Pelo menos é o que investigam
dois pesquisadores da Universidade de Warwick, no Reino Unido, que fizeram um estudo sobre
a ascensão do jogador de futebol
ao estrelato, na trilha da morte da
princesa de Gales, em 1997.
"Não estamos fazendo uma
afirmação, mas nos perguntando:
Beckham é a nova Diana?", disse o
sociólogo Andrew Parker, especialista em esporte, à Folha. "Mas
podemos dizer que, se alguém pode desafiar ou tem o potencial para estar par a par com quem Diana foi em termos de cultura britânica, Beckham está mais perto do
que qualquer outro."
A morte trágica de Diana em
um acidente automobilístico em
Paris, aos 36 anos, evidenciou a
atração de milhares ao redor do
mundo pela princesa, que expôs,
pela vitrine da mídia, uma vida
temperada por histórias de amor
infeliz, traição, desobediência à
família real e uma "volta por cima" em busca da felicidade.
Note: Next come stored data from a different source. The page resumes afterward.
(** ** The start of a transfer *)

(** A step that sets no error flag and keeps the watermark a count. *)
Definition calm s s' : Prop :=
  (0 <= tx_watermark s -> 0 <= tx_watermark s') /\ (Z.testbit (lpspi_sr s) 11 = false -> Z.testbit (lpspi_sr s') 11 = false).
Lemma calm_trans s1 s2 s3 : calm s1 s2 -> calm s2 s3 -> calm s1 s3.
Proof. unfold calm. tauto. Qed.
Lemma calm_refresh s : calm s (refresh s).
Proof. split; [done|]. intros Ht. change (Z.testbit (status_sr s) 11 = false). by rewrite status_sr_other. Qed.
Lemma calm_irq s0 s s' :
  lpspi_update_irq s0 = Ok s' -> calm s s0 -> calm s s'.
Proof.
  intros ->%update_irq_inv [H4 H5]. split; [done|]. intros Ht%H5. change (Z.testbit (status_sr s0) 11 = false). by rewrite status_sr_other.
Qed.
Lemma calm_read s r v s' : reg_read s r = Ok (v, s') -> r <> RDR -> calm s s'.
Proof.
  cbn [reg_read lpspi_port]. unfold nxps32k358_lpspi_read. intros (s1 & ->%update_status_inv & E)%res_bind_ok Hr. rewrite decode_offset in E.
  destruct r; try done; injection E as _ <-; apply calm_refresh.
Qed.
Definition plain (r : reg) : Prop := r = CR \/ r = SR \/ r = CCR \/ r = DER \/ r = IER \/ r = CFGR1.
Lemma calm_write s r v s' : lpspi_ok s -> reg_write s r v = Ok s' -> plain r -> lpspi_ok s' /\ calm s s'.
Proof.
  intros Hok E Hr. split.
  { destruct (write_safe s (reg_offset r) v Hok) as (s1 & E1 & Hok1 & _).
    - rewrite decode_offset. intros [= ->]. by destruct Hr as [?|[?|[?|[?|[?|?]]]]].
    - cbn [reg_write lpspi_port] in E. congruence. }
  revert E. cbn [reg_write lpspi_port]. unfold nxps32k358_lpspi_write. rewrite decode_offset. intros E.
  destruct Hr as [->|[->|[->|[->|[->| ->]]]]]; try (eapply calm_irq; [exact E|]; done);
    try (apply res_bind_ok in E as (? & _ & E); eapply calm_irq; [exact E|]; done).
  - destruct (has _ LPSPI_CR_RST); [|eapply calm_irq; [exact E|]].
    + rewrite do_reset_eq in E by apply core_hw, Hok. injection E as <-. split; [done|]. intros _.
      change (Z.testbit (status_sr (reset_state s)) 11 = false). by rewrite status_sr_other.
    + unfold write_cr. split; destruct (has _ LPSPI_CR_RTF), (has _ LPSPI_CR_RRF); rsimpl; try done; intros Ht; by mask_bits.
  - eapply calm_irq; [exact E|]. split; rsimpl; [done|]. intros Ht. unfold clear_bits. by rewrite Z.ldiff_spec, Ht.
Qed.
Lemma calm_modify s r f s' : lpspi_ok s -> reg_modify s r f = Ok s' -> plain r -> lpspi_ok s' /\ calm s s'.
Proof.
  intros Hok. unfold reg_modify. intros ([v s1] & E1 & E)%res_bind_ok Hr.
  destruct (read_reg s r Hok) as (w & E2 & Hok1 & _); [by destruct Hr as [->|[->|[->|[->|[->| ->]]]]]..|]. rewrite E1 in E2. injection E2 as -> ->.
  destruct (calm_write _ _ _ _ Hok1 E Hr) as [Hok' Hc]. split; [done|]. eapply calm_trans; [apply calm_refresh|exact Hc].
Qed.
(** The flags are cleared by writing them back. *)
Lemma clear_flags s s' :
  lpspi_ok s -> reg_modify s SR (fun v => Z.land v 0xFFFFFFFF) = Ok s' -> Z.testbit (lpspi_sr s') 11 = false.
Proof.
  intros Hok. unfold reg_modify. cbn [reg_read reg_write lpspi_port]. unfold nxps32k358_lpspi_read, nxps32k358_lpspi_write. rewrite !decode_offset.
  rewrite core_update_status by apply Hok. cbn [res_bind]. intros ->%update_irq_inv.
  match goal with |- context [lpspi_sr (refresh_irq ?x)] => change (Z.testbit (status_sr x) 11 = false) end. rewrite status_sr_other by lia. rsimpl.
  unfold clear_bits, u32, u. rewrite Z.ldiff_spec, Z.mod_pow2_bits_low, Z.land_spec by lia. change (Z.testbit 0xFFFFFFFF 11) with true.
  by destruct (Z.testbit _ 11).
Qed.
Lemma configure_calm st s s' :
  lpspi_ok s -> configure_clock st s = Ok s' -> 0 <= tx_watermark s -> 0 <= tx_watermark s' /\ Z.testbit (lpspi_sr s') 11 = false.
Proof.
  intros Hok. unfold configure_clock, Lpspi_ErrataHandle. intros (s1 & E1 & (s2 & E2 & (s3 & E3 & E)%res_bind_ok)%res_bind_ok)%res_bind_ok Hw.
  destruct (calm_modify _ _ _ _ Hok E1) as [Hok1 [W1 _]]; [by left|].
  assert (lpspi_ok s2 /\ calm s1 s2) as [Hok2 [W2 _]].
  { destruct ERR_IPV_LPSPIV2_0001; [|apply (calm_modify _ _ _ _ Hok1 E2); by left].
    apply res_bind_ok in E2 as ([c s4] & E4 & (s5 & E5 & (s6 & E6 & E7)%res_bind_ok)%res_bind_ok).
    pose proof (calm_read _ _ _ _ E4 ltac:(done)) as C4. destruct (read_reg s1 CFGR1 Hok1) as (w & F & Hok4 & _); [done..|].
    rewrite E4 in F. injection F as -> ->. destruct (calm_modify _ _ _ _ Hok4 E5) as [Hok5 C5]; [by left|].
    destruct (calm_modify _ _ _ _ Hok5 E6) as [Hok6 C6]; [by left|]. destruct (calm_write _ _ _ _ Hok6 E7) as [Hok7 C7]; [unfold plain; tauto|].
    split; [done|]. by eapply calm_trans; [eapply calm_trans; [eapply calm_trans|]|]. }
  destruct (calm_modify _ _ _ _ Hok2 E3) as [Hok3 [W3 _]]; [unfold plain; tauto|]. pose proof (clear_flags _ _ Hok2 E3) as Ht.
  destruct (SlaveMode _); [injection E as <-; tauto|]. apply res_bind_ok in E as (dev & _ & (s4 & E4 & E5)%res_bind_ok).
  destruct (calm_write _ _ _ _ Hok3 E4) as [Hok4 [W4 T4]]; [unfold plain; tauto|].
  destruct (calm_modify _ _ _ _ Hok4 E5) as [_ [W5 T5]]; [by left|]. tauto.
Qed.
E em que o jogador do Real Madrid se assemelha à princesa? Um
dos pontos principais é que ambos personificam a narrativa cultural da pessoa comum que se
torna uma celebridade. E isso
"apesar de Diana ter vindo de
uma das mais poderosas famílias
aristocráticas britânicas e de Beckham ser considerado um prodígio desde a infância", escreve Parker no estudo ao lado da socióloga Deborah Steinberg.
Para os pesquisadores, Beckham, como Lady Di, tem o poder
de fazer o público acreditar que o
conhece e que ele é uma pessoa
acessível. "Parte da estrela de Beckham é que ele é um homem sensível fora das quadras, dedicado à
mulher e aos filhos, e um bonito
objeto de fantasia", diz o estudo.
"Há um senso de humildade e
empatia neles e isso é muito incomum em celebridades, que normalmente são distantes, glamourosas e intocáveis", afirma Parker.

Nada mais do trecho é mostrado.